The modern take on a Victorian reflects traditional styling such as gables, turrets and big porches. Effort was made to avoid “… slapping things on a building because someone thinks it should go there,” Ryan says. “As complex as the front façade is, it is calculated in terms of the relationship between forms and the overall composition, and to other forms both vertically and horizontally. We spent plenty of time on the front and rear façades to ensure they present themselves in an aesthetically logical fashion.”
Outdoor spaces on each level provide views of the ocean, including a widow’s walk on the roof. Ryan has designed many rooftop accommodations for people to look out at the sea. “It’s an important part of what people do on the Connecticut coast. On this house we have a chimney which created another design moment. We sculpted the upper extremity of the chimney to give it some anthropomorphic qualities,” Ryan says.
Providing access to the widow’s walk was a challenge, says Jeff Hallquist, owner, Jeff Hallquist Builder in Monroe, Conn. “There was quite some work involved with getting access up there. From the house to the attic, we had to make it weather-tight. We came up with a stainless steel hatch that opens like a coffin and has an R10 value [top photo pg. 12]. There’s a double-insulated gasket around an R15 lid. Telescopic stairs come out of that opening,” Hallquist says.

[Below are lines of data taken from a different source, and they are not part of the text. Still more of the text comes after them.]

Lemma at_least_insert_desc T x l :
  descending l ->
  at_least score_of T (insert_desc score_of x l)
  = if T <=? score_of x then insert_desc score_of x (at_least score_of T l) else at_least score_of T l.
Proof.
  unfold at_least.
  induction 1 as [|y l Hl IH Hy]; simpl.
  - now destruct (T <=? score_of x).
  - destruct (score_of x <? score_of y) eqn:E.
    + simpl. rewrite IH.
      destruct (T <=? score_of x) eqn:Ex, (T <=? score_of y) eqn:Ey; simpl;
        rewrite ?E; reflexivity.
    + apply Z.ltb_ge in E. simpl.
      destruct (T <=? score_of x) eqn:Ex; [|reflexivity].
      symmetry. apply insert_desc_head.
      change (Forall (fun z => score_of z <= score_of x)
                     (List.filter (fun r => T <=? score_of r) (y :: l))).
      rewrite Forall_forall. intros z Hz. apply list_elem_of_In, filter_In in Hz as [Hz _].
      destruct Hz as [<- | Hz]; [exact E|].
      rewrite Forall_forall in Hy. specialize (Hy z). simpl in Hy.
      apply list_elem_of_In in Hz. specialize (Hy Hz). lia.
Qed.

(** Filtering the sorted list and sorting the filtered list agree. *)
Lemma at_least_sort_desc T l : at_least score_of T (sort_desc score_of l) = sort_desc score_of (at_least score_of T l).
Proof.
  induction l as [|x l IH]; [reflexivity|].
  simpl sort_desc. rewrite at_least_insert_desc by apply sort_desc_sorted.
  rewrite IH. unfold at_least. simpl.
  now destruct (T <=? score_of x).
Qed.

Lemma scoring_at_least k T l :
  scoring score_of k (at_least score_of T l) = if T <=? k then scoring score_of k l else [].
Proof.
  unfold scoring, at_least.
  induction l as [|x l IH]; simpl; [now destruct (T <=? k)|].
  destruct (T <=? score_of x) eqn:Ex, (score_of x =? k) eqn:Ek; simpl;
    rewrite ?Ek, IH; try reflexivity.
  - apply Z.eqb_eq in Ek. subst k. now rewrite Ex.
  - apply Z.eqb_eq in Ek. subst k. now rewrite Ex.
Qed.

Lemma at_least_sublist T l : at_least score_of T l `sublist_of` l.
Proof.
  unfold at_least. induction l as [|x l IH]; simpl; [constructor|].
  destruct (T <=? score_of x); [apply sublist_skip | apply sublist_cons]; exact IH.
Qed.

Lemma sorted_at_least T l : descending l -> descending (at_least score_of T l).
Proof.
  unfold at_least. induction 1 as [|y l Hl IH Hy]; simpl; [constructor|].
  destruct (T <=? score_of y); [|exact IH].
  constructor; [exact IH|].
  rewrite Forall_forall in Hy |- *. intros z Hz.
  apply Hy. apply list_elem_of_In. apply list_elem_of_In, filter_In in Hz. tauto.
Qed.

(** Two descending lists that hold the same records of each score, in the
    same order, are equal. *)
Lemma descending_scoring_eq l1 l2 :
  descending l1 -> descending l2 ->
  (forall k, scoring score_of k l1 = scoring score_of k l2) -> l1 = l2.
Proof.
  unfold scoring.
  intros H1. revert l2. induction H1 as [|x l1 H1 IH Hx]; intros l2 H2 Heq.
  - destruct l2 as [|y l2]; [reflexivity|].
    specialize (Heq (score_of y)). simpl in Heq. rewrite Z.eqb_refl in Heq. discriminate.
  - destruct H2 as [|y l2 H2 Hy].
    { specialize (Heq (score_of x)). simpl in Heq. rewrite Z.eqb_refl in Heq. discriminate. }
    assert (Hxy : score_of x <= score_of y).
    { pose proof (Heq (score_of x)) as E. simpl in E. rewrite Z.eqb_refl in E.
      assert (Hin : In x (y :: l2)).
      { eapply (proj1 (filter_In (fun r => score_of r =? score_of x) x (y :: l2))).
        simpl. rewrite <- E. now left. }
      destruct Hin as [-> | Hin]; [lia|].
      rewrite Forall_forall in Hy. apply list_elem_of_In in Hin. now apply Hy in Hin. }
    assert (Hyx : score_of y <= score_of x).
    { pose proof (Heq (score_of y)) as E. simpl in E. rewrite (Z.eqb_refl (score_of y)) in E.
      assert (Hin : In y (x :: l1)).
      { eapply (proj1 (filter_In (fun r => score_of r =? score_of y) y (x :: l1))).
        simpl. rewrite E. now left. }
      destruct Hin as [-> | Hin]; [lia|].
      rewrite Forall_forall in Hx. apply list_elem_of_In in Hin. now apply Hx in Hin. }
    assert (Exy : score_of x = score_of y) by lia.
    assert (E0 := Heq (score_of x)). simpl in E0.
    rewrite Z.eqb_refl, <- Exy, Z.eqb_refl in E0. injection E0 as <- E0.
    f_equal. apply IH; [exact H2|]. intros k.
    specialize (Heq k). simpl in Heq.
    destruct (score_of x =? k) eqn:Ek; [|exact Heq].
    apply Z.eqb_eq in Ek. subst k. exact E0.
Qed.

(** A stable descending sort has one result: any descending list that keeps
    the records of each score in input order is [sort_desc score_of]. *)
Lemma sort_desc_unique l l' :
  descending l' -> (forall k, scoring score_of k l' = scoring score_of k l) -> l' = sort_desc score_of l.
Proof.
  intros Hs Hk. apply descending_scoring_eq; [exact Hs | apply sort_desc_sorted|].
  intros k. now rewrite Hk, sort_desc_stable.
Qed.

End RankingFacts.

(** For every list of scored records and every threshold [T], the list
    [main] filters out of its sorted records, which is also the list [index]
    sorts out of its filtered records, holds exactly the records that score
    at least [T], in descending order of score, records of equal score in
    their input order, and in the relative order of the full sorted list;
    the full sorted list is the input rearranged, descending, and stable. *)
Lemma filtered_sorted_stable
    {record : Type} (score_of : record -> Z) (emails : list record) (T : Z) :
  let ranked := sort_desc score_of emails in
  let shown := main_filtered score_of emails T in
  web_scored score_of emails T = shown
  /\ (forall r, In r shown <-> In r emails /\ T <= score_of r)
  /\ Permutation shown (at_least score_of T emails)
  /\ StronglySorted (fun a b => score_of b <= score_of a) shown
  /\ (forall k, scoring score_of k shown
                = if T <=? k then scoring score_of k emails else [])
  /\ shown `sublist_of` ranked
  /\ Permutation ranked emails
  /\ StronglySorted (fun a b => score_of b <= score_of a) ranked
  /\ (forall k, scoring score_of k ranked = scoring score_of k emails).
Proof.
  intros ranked shown. unfold shown, ranked, main_filtered, web_scored.
  split; [symmetry; apply at_least_sort_desc|].
  split.
  { intros r. unfold at_least. rewrite filter_In, Z.leb_le.
    split; intros [Hin Hr]; (split; [|exact Hr]).
    - apply (Permutation_in _ (sort_desc_perm score_of emails)), Hin.
    - apply (Permutation_in _ (Permutation_sym (sort_desc_perm score_of emails))), Hin. }
  split; [rewrite at_least_sort_desc; apply sort_desc_perm|].
  split; [apply sorted_at_least, sort_desc_sorted|].
  split; [intros k; now rewrite scoring_at_least, sort_desc_stable|].
  split; [apply at_least_sublist|].
  split; [apply sort_desc_perm|].
  split; [apply sort_desc_sorted | intros k; apply sort_desc_stable].
Qed.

Another outdoor element is the deck that extends from the yoga room on the second floor. Two 6-ft. sliders open the 14- by 20-ft. yoga room to the outdoors. With so many elements on the front exterior, it was critical to keep it all maintenance-free per the owners’ wishes. The only natural material on the front of the house is the mahogany door, Hallquist says.

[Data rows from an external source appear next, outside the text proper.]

(** * Shallow embedding of the two Keras training scripts

    - [02-keras-2L-diabetes-predict/keras-predictor.py] (module body)
    - [_homeworks_/homework_04/cardiotocographic-classification.py] ([main] and
      its helper functions)

    Both scripts are straight-line Python over pandas, scikit-learn, Keras,
    matplotlib and pickle.  The scripts are modelled statement by statement in
    a state-and-exception monad: the state is the trace of library calls the
    script makes (reads, the split, scaling, encoding, model building, fit,
    evaluate, predict, writes and prints) together with the state of numpy's
    global random generator; an exception raised by a library call aborts the
    rest of the script (there is no [try] in either file).

    The parts of the libraries whose internals decide nothing the scripts do
    (file contents, the permutation drawn by numpy, the weights learnt by
    [fit], the value of each output neuron, the loss, float16 rounding, the
    success of a file write) are the fields of a record [Lib]; the parts the
    scripts' behaviour depends on (DataFrame slicing, [train_test_split]'s
    index arithmetic, [MinMaxScaler], [OneHotEncoder], [np.argmax], the
    shape checks and metrics of [evaluate]/[predict]) are written out.
    Numbers are canonical rationals [Qc] (so equal numbers are equal terms). *)

From Stdlib Require Import String Ascii QArith Qcanon Qround Lia Bool.
From Stdlib Require Import List Permutation Sorting.Sorted.
Import ListNotations.
Open Scope string_scope.
Open Scope list_scope.
Open Scope nat_scope.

A striking part of the front exterior is the turret which appears to end prematurely with a flat top. “The reason the turret top is flat is we were reaching the maximum height limit,” Hallquist explains. “We used that weather vane on top as a spire to help complete the lines of the turret. That spire is 6-ft. 2-in. tall and is solid copper.”
The turret is framed with 28-ft. engineered timbers that enclose a spiral staircase which extends from the basement to the top floor. Once the floors were completed a template was made and the stringer was fabricated along with the treads and risers, Hallquist explains. Everything was assembled on-site.

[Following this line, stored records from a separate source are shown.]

(** ** The second framer *)

(** [FillUSBBuffer] works on [int]s: [cur_index += dataLength] is a signed
    addition (an overflow is undefined), the byte count of the [memcpy] is
    [dataLength] converted to [size_t], and the length field is computed
    in [int] before it is cut to 16 bits.  There is no capacity test.  The
    result is the buffer behind [bufferToSend] and the value left in
    [length], whose value on entry is not read. *)
Definition FillUSBBuffer (opCodeNumber p1 p2 p3 p4 : Z) (data : buffer)
  (dataLength : Z) (bufferToSend : buffer) (length_in : Z)
  : option (buffer * Z) :=
  let preHeaderData := to_uint16 IVCAM_MONITOR_MAGIC_NUMBER in
  let writePtr := bufferToSend in
  let header_size := 4 in
  let cur_index := 2 in
  w <- store_u16 writePtr cur_index preHeaderData ;;
  let cur_index := cur_index + 2 in
  w <- store_u32 w cur_index opCodeNumber ;;
  let cur_index := cur_index + 4 in
  w <- store_u32 w cur_index p1 ;;
  let cur_index := cur_index + 4 in
  w <- store_u32 w cur_index p2 ;;
  let cur_index := cur_index + 4 in
  w <- store_u32 w cur_index p3 ;;
  let cur_index := cur_index + 4 in
  w <- store_u32 w cur_index p4 ;;
  let cur_index := cur_index + 4 in
  wi <- (if dataLength =? 0 then Some (w, cur_index)
         else w' <- memcpy w cur_index data 0 (to_size_t dataLength) ;;
              if (- 2 ^ 31 <=? cur_index + dataLength)
                 && (cur_index + dataLength <=? INT_MAX)
              then Some (w', cur_index + dataLength) else None) ;;
  let '(w, cur_index) := wi in
  let length := cur_index in
  w <- store_u16 w 0 (to_uint16 (length - header_size)) ;;
  Some (w, length).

The staircase is a design element that moves within the volume of the turret, Ryan says. “As the stairs move past each window ,you can see your advancement as you go floor to floor. One inclination was to stick the staircase in the corner or the side of the house, and every time we did that it asked for more attention. At the end we married the turret with the stairway which gave it a lot of attention and a good result,” Ryan says.
Planning for the future, a recessed pit will accommodate an elevator with access to each floor of the home. Electrical for the elevator is already in place.
The 500-lb. gorilla in the drawing room was the tight building site, and strict planning and zoning requirements which imposed themselves on the design. The home is built within an inch or two of the property line. “It’s not a big building but it had to include what the clients wanted, so we had to be creative how we arrayed our program spaces from the first through third floor, always remaining conscious of where we were on-site,” Ryan says.
The house is third from the shore of Long Island Sound in a DP-50 wind zone. Structural engineer Dave Seymour was hired to ensure code compliance. Impact-resistant windows guarantee the owners won’t wake up in a bed that has moved during the night due to wind filtering through leaky windows; something they experienced in the home they rented during construction.
To make sure the home stays put, too, 20 rods are drilled into the foundation and epoxied in place, then bolted through studs to hold the house down, Hallquist explains. Plenty of other structural products and materials keep this home within code compliance.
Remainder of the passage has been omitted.